**PROBLEM STATEMENT:** Set out exactly every line of the entries below, starting at the line that holds "list_eq_dec atom_eq_dec." and stopping after the line that holds "then 1 else 0))".

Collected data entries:
● ● ● ●

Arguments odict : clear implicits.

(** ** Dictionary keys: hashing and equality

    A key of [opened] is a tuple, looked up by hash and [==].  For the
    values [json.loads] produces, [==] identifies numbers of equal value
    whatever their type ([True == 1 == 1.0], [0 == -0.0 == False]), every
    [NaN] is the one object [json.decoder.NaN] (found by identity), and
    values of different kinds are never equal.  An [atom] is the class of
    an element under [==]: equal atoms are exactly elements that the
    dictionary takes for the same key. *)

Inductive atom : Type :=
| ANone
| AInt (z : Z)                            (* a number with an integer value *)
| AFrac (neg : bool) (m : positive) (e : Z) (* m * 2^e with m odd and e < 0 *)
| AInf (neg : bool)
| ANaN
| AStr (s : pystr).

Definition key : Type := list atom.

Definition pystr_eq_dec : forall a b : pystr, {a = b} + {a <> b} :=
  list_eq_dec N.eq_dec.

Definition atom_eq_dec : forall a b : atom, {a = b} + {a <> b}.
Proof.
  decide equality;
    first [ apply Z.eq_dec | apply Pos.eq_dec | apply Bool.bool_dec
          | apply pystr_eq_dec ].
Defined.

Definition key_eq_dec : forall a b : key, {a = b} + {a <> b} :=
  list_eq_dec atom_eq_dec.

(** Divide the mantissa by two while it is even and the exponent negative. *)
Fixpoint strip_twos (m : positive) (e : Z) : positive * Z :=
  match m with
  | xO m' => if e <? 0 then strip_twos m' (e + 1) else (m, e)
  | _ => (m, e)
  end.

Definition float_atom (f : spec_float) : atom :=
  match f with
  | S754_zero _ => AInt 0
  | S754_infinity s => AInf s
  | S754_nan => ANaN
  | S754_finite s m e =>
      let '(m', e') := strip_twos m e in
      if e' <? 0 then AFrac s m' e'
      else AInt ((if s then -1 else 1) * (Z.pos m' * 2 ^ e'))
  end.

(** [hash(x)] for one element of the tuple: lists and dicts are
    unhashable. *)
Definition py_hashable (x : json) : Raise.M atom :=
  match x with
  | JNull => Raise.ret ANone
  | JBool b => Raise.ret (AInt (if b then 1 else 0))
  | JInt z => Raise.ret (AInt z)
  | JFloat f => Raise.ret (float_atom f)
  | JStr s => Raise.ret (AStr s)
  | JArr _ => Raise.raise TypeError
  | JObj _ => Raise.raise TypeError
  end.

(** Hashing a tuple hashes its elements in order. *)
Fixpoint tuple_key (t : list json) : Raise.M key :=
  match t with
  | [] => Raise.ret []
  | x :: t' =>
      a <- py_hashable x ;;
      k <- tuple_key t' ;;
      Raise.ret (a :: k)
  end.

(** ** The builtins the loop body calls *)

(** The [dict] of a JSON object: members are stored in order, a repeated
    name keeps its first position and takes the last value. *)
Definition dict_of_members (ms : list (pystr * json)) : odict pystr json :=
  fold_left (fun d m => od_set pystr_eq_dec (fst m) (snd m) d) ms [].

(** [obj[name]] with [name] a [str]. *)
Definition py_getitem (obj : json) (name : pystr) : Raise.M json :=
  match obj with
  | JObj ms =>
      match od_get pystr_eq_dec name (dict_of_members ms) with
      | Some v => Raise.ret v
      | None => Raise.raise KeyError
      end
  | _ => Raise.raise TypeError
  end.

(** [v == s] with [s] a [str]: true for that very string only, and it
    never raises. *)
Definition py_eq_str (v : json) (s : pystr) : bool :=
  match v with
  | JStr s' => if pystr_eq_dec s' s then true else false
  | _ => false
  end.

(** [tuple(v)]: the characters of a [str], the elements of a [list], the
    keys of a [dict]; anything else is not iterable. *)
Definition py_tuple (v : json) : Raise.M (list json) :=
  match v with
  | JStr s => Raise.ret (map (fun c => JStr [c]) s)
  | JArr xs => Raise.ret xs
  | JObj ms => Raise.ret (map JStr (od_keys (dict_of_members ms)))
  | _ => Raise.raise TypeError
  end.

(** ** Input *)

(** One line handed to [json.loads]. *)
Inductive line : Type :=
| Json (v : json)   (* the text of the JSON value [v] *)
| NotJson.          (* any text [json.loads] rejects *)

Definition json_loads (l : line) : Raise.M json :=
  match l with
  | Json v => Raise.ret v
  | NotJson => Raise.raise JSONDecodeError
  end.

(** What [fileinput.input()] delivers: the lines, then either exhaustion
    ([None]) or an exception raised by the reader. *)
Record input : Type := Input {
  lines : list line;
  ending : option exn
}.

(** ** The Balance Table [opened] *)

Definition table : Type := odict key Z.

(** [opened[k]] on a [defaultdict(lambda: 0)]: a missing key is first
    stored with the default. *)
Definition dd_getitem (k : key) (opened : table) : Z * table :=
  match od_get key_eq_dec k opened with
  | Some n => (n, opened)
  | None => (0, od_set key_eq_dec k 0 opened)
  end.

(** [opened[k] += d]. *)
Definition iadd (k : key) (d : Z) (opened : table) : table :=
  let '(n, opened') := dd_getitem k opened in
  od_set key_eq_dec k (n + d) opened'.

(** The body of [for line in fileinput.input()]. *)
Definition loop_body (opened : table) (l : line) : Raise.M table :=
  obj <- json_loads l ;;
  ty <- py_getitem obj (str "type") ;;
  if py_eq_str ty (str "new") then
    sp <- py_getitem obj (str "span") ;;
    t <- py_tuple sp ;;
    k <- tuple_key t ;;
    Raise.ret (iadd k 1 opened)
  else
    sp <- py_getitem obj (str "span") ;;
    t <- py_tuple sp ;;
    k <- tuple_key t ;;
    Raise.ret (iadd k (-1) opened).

● ● ● ●

**ANSWER TO THIS TASK:**
  list_eq_dec atom_eq_dec.

(** Divide the mantissa by two while it is even and the exponent negative. *)
Fixpoint strip_twos (m : positive) (e : Z) : positive * Z :=
  match m with
  | xO m' => if e <? 0 then strip_twos m' (e + 1) else (m, e)
  | _ => (m, e)
  end.

Definition float_atom (f : spec_float) : atom :=
  match f with
  | S754_zero _ => AInt 0
  | S754_infinity s => AInf s
  | S754_nan => ANaN
  | S754_finite s m e =>
      let '(m', e') := strip_twos m e in
      if e' <? 0 then AFrac s m' e'
      else AInt ((if s then -1 else 1) * (Z.pos m' * 2 ^ e'))
  end.

(** [hash(x)] for one element of the tuple: lists and dicts are
    unhashable. *)
Definition py_hashable (x : json) : Raise.M atom :=
  match x with
  | JNull => Raise.ret ANone
  | JBool b => Raise.ret (AInt (if b then 1 else 0))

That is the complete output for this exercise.